Instructions for the task:
The answer must consist only of the lines from the line with "ImageContents.v" to the line with "unit → Prop)", both included, exactly as they stand below.

Source data:
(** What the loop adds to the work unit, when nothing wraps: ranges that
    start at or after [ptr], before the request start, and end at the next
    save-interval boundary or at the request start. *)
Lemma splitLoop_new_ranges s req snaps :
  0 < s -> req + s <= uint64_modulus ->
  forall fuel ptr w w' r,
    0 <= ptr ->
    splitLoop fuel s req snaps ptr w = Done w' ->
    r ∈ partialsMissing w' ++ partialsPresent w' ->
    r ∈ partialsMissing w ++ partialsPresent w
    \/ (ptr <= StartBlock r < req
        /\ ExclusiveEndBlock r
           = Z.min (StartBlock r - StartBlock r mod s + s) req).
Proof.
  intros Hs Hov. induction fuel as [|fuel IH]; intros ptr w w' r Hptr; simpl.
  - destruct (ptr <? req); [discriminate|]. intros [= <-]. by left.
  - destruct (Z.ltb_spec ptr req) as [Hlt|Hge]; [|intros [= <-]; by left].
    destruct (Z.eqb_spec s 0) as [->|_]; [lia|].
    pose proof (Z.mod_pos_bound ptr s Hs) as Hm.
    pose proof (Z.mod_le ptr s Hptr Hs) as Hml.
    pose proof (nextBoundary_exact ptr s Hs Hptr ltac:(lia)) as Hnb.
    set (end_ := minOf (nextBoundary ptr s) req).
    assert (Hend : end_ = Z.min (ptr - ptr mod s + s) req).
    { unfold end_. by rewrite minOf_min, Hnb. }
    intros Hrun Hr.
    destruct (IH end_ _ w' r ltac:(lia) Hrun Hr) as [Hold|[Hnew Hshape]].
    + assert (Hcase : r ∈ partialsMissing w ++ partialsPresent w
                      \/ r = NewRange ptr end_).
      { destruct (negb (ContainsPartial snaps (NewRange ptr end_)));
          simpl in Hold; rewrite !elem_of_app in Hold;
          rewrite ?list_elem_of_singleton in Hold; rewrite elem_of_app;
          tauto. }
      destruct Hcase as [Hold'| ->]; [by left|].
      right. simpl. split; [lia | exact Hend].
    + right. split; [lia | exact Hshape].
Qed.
...
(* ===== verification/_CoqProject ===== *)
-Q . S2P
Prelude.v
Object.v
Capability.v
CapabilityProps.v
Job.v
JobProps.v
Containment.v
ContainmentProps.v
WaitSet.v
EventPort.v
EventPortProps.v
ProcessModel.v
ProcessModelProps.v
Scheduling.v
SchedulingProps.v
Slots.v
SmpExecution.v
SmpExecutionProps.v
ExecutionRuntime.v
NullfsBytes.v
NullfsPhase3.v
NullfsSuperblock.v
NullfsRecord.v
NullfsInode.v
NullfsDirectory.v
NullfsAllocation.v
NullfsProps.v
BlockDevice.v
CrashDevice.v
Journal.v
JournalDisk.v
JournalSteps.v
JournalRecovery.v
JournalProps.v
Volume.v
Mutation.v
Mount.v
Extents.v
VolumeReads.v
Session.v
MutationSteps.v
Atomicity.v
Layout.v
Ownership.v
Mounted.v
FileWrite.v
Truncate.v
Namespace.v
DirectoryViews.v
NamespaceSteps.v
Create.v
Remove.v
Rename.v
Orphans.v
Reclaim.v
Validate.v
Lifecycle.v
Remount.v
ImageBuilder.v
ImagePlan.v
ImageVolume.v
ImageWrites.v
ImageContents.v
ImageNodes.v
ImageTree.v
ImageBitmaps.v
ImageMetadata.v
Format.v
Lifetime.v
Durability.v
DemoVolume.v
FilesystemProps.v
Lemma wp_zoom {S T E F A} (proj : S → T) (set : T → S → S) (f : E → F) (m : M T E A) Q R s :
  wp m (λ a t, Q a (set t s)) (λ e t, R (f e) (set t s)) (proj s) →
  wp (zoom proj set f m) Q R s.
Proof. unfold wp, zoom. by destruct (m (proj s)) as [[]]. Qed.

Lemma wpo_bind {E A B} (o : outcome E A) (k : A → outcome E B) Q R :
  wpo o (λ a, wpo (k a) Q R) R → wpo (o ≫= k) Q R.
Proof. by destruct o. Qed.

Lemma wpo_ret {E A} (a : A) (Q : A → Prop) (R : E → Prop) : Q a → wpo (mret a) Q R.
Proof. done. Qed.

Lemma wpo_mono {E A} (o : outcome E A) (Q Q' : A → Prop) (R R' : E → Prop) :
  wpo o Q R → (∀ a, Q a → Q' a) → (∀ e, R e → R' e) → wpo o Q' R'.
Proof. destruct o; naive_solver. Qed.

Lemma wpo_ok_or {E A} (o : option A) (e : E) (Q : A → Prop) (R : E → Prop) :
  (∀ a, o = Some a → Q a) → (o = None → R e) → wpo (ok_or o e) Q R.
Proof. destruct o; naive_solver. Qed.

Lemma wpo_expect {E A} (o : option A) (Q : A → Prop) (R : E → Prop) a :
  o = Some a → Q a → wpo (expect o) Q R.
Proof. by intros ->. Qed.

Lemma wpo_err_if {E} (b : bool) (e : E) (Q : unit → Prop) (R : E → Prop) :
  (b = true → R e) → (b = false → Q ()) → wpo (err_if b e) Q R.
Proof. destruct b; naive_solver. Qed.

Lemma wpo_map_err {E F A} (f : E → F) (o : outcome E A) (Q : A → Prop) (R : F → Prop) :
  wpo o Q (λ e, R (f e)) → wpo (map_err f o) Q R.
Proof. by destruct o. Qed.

Answer below:
ImageContents.v
ImageNodes.v
ImageTree.v
ImageBitmaps.v
ImageMetadata.v
Format.v
Lifetime.v
Durability.v
DemoVolume.v
FilesystemProps.v
Lemma wp_zoom {S T E F A} (proj : S → T) (set : T → S → S) (f : E → F) (m : M T E A) Q R s :
  wp m (λ a t, Q a (set t s)) (λ e t, R (f e) (set t s)) (proj s) →
  wp (zoom proj set f m) Q R s.
Proof. unfold wp, zoom. by destruct (m (proj s)) as [[]]. Qed.

Lemma wpo_bind {E A B} (o : outcome E A) (k : A → outcome E B) Q R :
  wpo o (λ a, wpo (k a) Q R) R → wpo (o ≫= k) Q R.
Proof. by destruct o. Qed.

Lemma wpo_ret {E A} (a : A) (Q : A → Prop) (R : E → Prop) : Q a → wpo (mret a) Q R.
Proof. done. Qed.

Lemma wpo_mono {E A} (o : outcome E A) (Q Q' : A → Prop) (R R' : E → Prop) :
  wpo o Q R → (∀ a, Q a → Q' a) → (∀ e, R e → R' e) → wpo o Q' R'.
Proof. destruct o; naive_solver. Qed.

Lemma wpo_ok_or {E A} (o : option A) (e : E) (Q : A → Prop) (R : E → Prop) :
  (∀ a, o = Some a → Q a) → (o = None → R e) → wpo (ok_or o e) Q R.
Proof. destruct o; naive_solver. Qed.

Lemma wpo_expect {E A} (o : option A) (Q : A → Prop) (R : E → Prop) a :
  o = Some a → Q a → wpo (expect o) Q R.
Proof. by intros ->. Qed.

Lemma wpo_err_if {E} (b : bool) (e : E) (Q : unit → Prop) (R : E → Prop) :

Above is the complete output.